Activity: Each entry below needs to be copied exactly, with nothing dropped.

Data to use:
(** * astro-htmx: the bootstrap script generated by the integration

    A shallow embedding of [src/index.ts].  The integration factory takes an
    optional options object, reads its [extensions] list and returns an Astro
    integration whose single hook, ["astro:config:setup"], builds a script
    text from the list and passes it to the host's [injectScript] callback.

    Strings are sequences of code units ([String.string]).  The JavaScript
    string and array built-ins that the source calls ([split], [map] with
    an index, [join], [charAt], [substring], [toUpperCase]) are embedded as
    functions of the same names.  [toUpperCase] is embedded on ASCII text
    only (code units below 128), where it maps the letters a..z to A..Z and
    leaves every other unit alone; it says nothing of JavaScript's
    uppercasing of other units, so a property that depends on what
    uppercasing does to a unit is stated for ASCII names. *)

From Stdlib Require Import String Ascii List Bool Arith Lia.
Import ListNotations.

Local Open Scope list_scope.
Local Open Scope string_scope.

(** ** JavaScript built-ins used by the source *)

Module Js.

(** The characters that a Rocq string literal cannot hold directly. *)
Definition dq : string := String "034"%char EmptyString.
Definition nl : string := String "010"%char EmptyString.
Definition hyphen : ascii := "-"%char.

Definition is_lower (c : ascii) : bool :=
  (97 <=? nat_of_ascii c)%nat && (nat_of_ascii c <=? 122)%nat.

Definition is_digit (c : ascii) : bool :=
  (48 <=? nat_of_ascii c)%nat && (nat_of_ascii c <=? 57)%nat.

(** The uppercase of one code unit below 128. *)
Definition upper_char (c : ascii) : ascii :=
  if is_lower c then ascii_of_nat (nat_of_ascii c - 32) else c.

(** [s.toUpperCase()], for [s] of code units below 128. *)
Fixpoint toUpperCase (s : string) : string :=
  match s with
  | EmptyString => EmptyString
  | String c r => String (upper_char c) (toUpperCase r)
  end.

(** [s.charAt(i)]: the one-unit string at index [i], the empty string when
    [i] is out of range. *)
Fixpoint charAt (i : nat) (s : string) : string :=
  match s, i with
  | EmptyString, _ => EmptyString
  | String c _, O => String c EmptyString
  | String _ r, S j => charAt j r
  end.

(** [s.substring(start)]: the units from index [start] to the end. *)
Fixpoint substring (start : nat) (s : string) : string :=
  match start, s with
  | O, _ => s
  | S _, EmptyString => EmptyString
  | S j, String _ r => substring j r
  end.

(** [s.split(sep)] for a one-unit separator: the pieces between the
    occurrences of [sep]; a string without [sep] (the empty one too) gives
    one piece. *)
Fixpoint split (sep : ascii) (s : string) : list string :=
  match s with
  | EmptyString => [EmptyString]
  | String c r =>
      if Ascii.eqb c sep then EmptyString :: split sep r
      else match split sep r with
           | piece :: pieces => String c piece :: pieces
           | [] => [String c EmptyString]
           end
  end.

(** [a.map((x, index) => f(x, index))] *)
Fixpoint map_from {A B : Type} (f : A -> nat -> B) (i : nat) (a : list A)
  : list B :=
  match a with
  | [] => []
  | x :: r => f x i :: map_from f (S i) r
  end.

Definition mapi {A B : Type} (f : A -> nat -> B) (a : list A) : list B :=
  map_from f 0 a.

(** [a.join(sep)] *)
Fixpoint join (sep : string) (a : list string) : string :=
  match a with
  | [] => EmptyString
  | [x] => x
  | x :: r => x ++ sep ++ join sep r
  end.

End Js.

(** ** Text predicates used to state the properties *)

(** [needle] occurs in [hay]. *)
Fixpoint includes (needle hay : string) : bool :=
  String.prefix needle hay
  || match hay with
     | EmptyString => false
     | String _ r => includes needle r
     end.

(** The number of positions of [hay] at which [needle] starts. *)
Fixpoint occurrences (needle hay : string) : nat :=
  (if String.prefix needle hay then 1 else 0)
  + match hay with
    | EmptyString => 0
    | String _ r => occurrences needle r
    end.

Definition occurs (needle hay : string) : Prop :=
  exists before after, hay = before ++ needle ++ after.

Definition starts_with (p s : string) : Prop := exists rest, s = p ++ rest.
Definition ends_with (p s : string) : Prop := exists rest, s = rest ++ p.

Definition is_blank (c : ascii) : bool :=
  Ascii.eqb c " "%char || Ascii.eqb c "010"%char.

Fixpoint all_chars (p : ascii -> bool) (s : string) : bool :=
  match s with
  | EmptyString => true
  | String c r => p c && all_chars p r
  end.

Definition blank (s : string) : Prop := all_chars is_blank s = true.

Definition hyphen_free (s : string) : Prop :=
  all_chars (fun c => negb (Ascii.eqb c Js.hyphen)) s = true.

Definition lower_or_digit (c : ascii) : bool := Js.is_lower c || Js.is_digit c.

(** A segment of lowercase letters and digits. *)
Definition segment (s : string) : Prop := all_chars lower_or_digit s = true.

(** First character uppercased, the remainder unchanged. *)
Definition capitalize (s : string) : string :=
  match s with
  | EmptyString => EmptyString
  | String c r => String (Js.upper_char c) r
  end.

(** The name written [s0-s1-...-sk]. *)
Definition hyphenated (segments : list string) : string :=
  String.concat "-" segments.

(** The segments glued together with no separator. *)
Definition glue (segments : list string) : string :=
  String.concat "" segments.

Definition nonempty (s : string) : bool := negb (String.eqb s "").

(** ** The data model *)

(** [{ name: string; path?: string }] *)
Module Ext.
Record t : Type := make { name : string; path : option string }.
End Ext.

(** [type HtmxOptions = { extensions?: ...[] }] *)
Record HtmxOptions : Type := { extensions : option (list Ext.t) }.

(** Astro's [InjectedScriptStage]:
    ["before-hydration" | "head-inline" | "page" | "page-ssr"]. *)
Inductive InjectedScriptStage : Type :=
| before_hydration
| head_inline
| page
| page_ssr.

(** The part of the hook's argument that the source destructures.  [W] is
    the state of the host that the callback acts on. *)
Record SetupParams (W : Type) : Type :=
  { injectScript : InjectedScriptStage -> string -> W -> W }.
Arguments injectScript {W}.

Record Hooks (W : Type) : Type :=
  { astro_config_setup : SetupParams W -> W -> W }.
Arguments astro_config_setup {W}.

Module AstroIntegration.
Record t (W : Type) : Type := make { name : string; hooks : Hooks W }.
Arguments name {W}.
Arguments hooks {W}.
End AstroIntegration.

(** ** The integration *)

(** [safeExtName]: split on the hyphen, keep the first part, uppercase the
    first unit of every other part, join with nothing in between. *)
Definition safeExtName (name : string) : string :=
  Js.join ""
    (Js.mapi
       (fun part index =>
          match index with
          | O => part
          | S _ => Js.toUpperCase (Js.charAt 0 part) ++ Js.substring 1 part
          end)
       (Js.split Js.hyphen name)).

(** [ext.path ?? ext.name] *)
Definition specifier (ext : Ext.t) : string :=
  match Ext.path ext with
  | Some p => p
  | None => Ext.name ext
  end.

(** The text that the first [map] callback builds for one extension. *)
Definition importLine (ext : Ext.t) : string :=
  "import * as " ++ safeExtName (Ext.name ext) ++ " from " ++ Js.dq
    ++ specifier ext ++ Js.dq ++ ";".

Solution for this problem:
(** * astro-htmx: the bootstrap script generated by the integration

    A shallow embedding of [src/index.ts].  The integration factory takes an
    optional options object, reads its [extensions] list and returns an Astro
    integration whose single hook, ["astro:config:setup"], builds a script
    text from the list and passes it to the host's [injectScript] callback.

    Strings are sequences of code units ([String.string]).  The JavaScript
    string and array built-ins that the source calls ([split], [map] with
    an index, [join], [charAt], [substring], [toUpperCase]) are embedded as
    functions of the same names.  [toUpperCase] is embedded on ASCII text
    only (code units below 128), where it maps the letters a..z to A..Z and
    leaves every other unit alone; it says nothing of JavaScript's
    uppercasing of other units, so a property that depends on what
    uppercasing does to a unit is stated for ASCII names. *)

From Stdlib Require Import String Ascii List Bool Arith Lia.
Import ListNotations.

Local Open Scope list_scope.
Local Open Scope string_scope.

(** ** JavaScript built-ins used by the source *)

Module Js.

(** The characters that a Rocq string literal cannot hold directly. *)
Definition dq : string := String "034"%char EmptyString.
Definition nl : string := String "010"%char EmptyString.
Definition hyphen : ascii := "-"%char.

Definition is_lower (c : ascii) : bool :=
  (97 <=? nat_of_ascii c)%nat && (nat_of_ascii c <=? 122)%nat.

Definition is_digit (c : ascii) : bool :=
  (48 <=? nat_of_ascii c)%nat && (nat_of_ascii c <=? 57)%nat.

(** The uppercase of one code unit below 128. *)
Definition upper_char (c : ascii) : ascii :=
  if is_lower c then ascii_of_nat (nat_of_ascii c - 32) else c.

(** [s.toUpperCase()], for [s] of code units below 128. *)
Fixpoint toUpperCase (s : string) : string :=
  match s with
  | EmptyString => EmptyString
  | String c r => String (upper_char c) (toUpperCase r)
  end.

(** [s.charAt(i)]: the one-unit string at index [i], the empty string when
    [i] is out of range. *)
Fixpoint charAt (i : nat) (s : string) : string :=
  match s, i with
  | EmptyString, _ => EmptyString
  | String c _, O => String c EmptyString
  | String _ r, S j => charAt j r
  end.

(** [s.substring(start)]: the units from index [start] to the end. *)
Fixpoint substring (start : nat) (s : string) : string :=
  match start, s with
  | O, _ => s
  | S _, EmptyString => EmptyString
  | S j, String _ r => substring j r
  end.

(** [s.split(sep)] for a one-unit separator: the pieces between the
    occurrences of [sep]; a string without [sep] (the empty one too) gives
    one piece. *)
Fixpoint split (sep : ascii) (s : string) : list string :=
  match s with
  | EmptyString => [EmptyString]
  | String c r =>
      if Ascii.eqb c sep then EmptyString :: split sep r
      else match split sep r with
           | piece :: pieces => String c piece :: pieces
           | [] => [String c EmptyString]
           end
  end.

(** [a.map((x, index) => f(x, index))] *)
Fixpoint map_from {A B : Type} (f : A -> nat -> B) (i : nat) (a : list A)
  : list B :=
  match a with
  | [] => []
  | x :: r => f x i :: map_from f (S i) r
  end.

Definition mapi {A B : Type} (f : A -> nat -> B) (a : list A) : list B :=
  map_from f 0 a.

(** [a.join(sep)] *)
Fixpoint join (sep : string) (a : list string) : string :=
  match a with
  | [] => EmptyString
  | [x] => x
  | x :: r => x ++ sep ++ join sep r
  end.

End Js.

(** ** Text predicates used to state the properties *)

(** [needle] occurs in [hay]. *)
Fixpoint includes (needle hay : string) : bool :=
  String.prefix needle hay
  || match hay with
     | EmptyString => false
     | String _ r => includes needle r
     end.

(** The number of positions of [hay] at which [needle] starts. *)
Fixpoint occurrences (needle hay : string) : nat :=
  (if String.prefix needle hay then 1 else 0)
  + match hay with
    | EmptyString => 0
    | String _ r => occurrences needle r
    end.

Definition occurs (needle hay : string) : Prop :=
  exists before after, hay = before ++ needle ++ after.

Definition starts_with (p s : string) : Prop := exists rest, s = p ++ rest.
Definition ends_with (p s : string) : Prop := exists rest, s = rest ++ p.

Definition is_blank (c : ascii) : bool :=
  Ascii.eqb c " "%char || Ascii.eqb c "010"%char.

Fixpoint all_chars (p : ascii -> bool) (s : string) : bool :=
  match s with
  | EmptyString => true
  | String c r => p c && all_chars p r
  end.

Definition blank (s : string) : Prop := all_chars is_blank s = true.

Definition hyphen_free (s : string) : Prop :=
  all_chars (fun c => negb (Ascii.eqb c Js.hyphen)) s = true.

Definition lower_or_digit (c : ascii) : bool := Js.is_lower c || Js.is_digit c.

(** A segment of lowercase letters and digits. *)
Definition segment (s : string) : Prop := all_chars lower_or_digit s = true.

(** First character uppercased, the remainder unchanged. *)
Definition capitalize (s : string) : string :=
  match s with
  | EmptyString => EmptyString
  | String c r => String (Js.upper_char c) r
  end.

(** The name written [s0-s1-...-sk]. *)
Definition hyphenated (segments : list string) : string :=
  String.concat "-" segments.

(** The segments glued together with no separator. *)
Definition glue (segments : list string) : string :=
  String.concat "" segments.

Definition nonempty (s : string) : bool := negb (String.eqb s "").

(** ** The data model *)

(** [{ name: string; path?: string }] *)
Module Ext.
Record t : Type := make { name : string; path : option string }.
End Ext.

(** [type HtmxOptions = { extensions?: ...[] }] *)
Record HtmxOptions : Type := { extensions : option (list Ext.t) }.

(** Astro's [InjectedScriptStage]:
    ["before-hydration" | "head-inline" | "page" | "page-ssr"]. *)
Inductive InjectedScriptStage : Type :=
| before_hydration
| head_inline
| page
| page_ssr.

(** The part of the hook's argument that the source destructures.  [W] is
    the state of the host that the callback acts on. *)
Record SetupParams (W : Type) : Type :=
  { injectScript : InjectedScriptStage -> string -> W -> W }.
Arguments injectScript {W}.

Record Hooks (W : Type) : Type :=
  { astro_config_setup : SetupParams W -> W -> W }.
Arguments astro_config_setup {W}.

Module AstroIntegration.
Record t (W : Type) : Type := make { name : string; hooks : Hooks W }.
Arguments name {W}.
Arguments hooks {W}.
End AstroIntegration.

(** ** The integration *)

(** [safeExtName]: split on the hyphen, keep the first part, uppercase the
    first unit of every other part, join with nothing in between. *)
Definition safeExtName (name : string) : string :=
  Js.join ""
    (Js.mapi
       (fun part index =>
          match index with
          | O => part
          | S _ => Js.toUpperCase (Js.charAt 0 part) ++ Js.substring 1 part
          end)
       (Js.split Js.hyphen name)).

(** [ext.path ?? ext.name] *)
Definition specifier (ext : Ext.t) : string :=
  match Ext.path ext with
  | Some p => p
  | None => Ext.name ext
  end.

(** The text that the first [map] callback builds for one extension. *)
Definition importLine (ext : Ext.t) : string :=
  "import * as " ++ safeExtName (Ext.name ext) ++ " from " ++ Js.dq
    ++ specifier ext ++ Js.dq ++ ";".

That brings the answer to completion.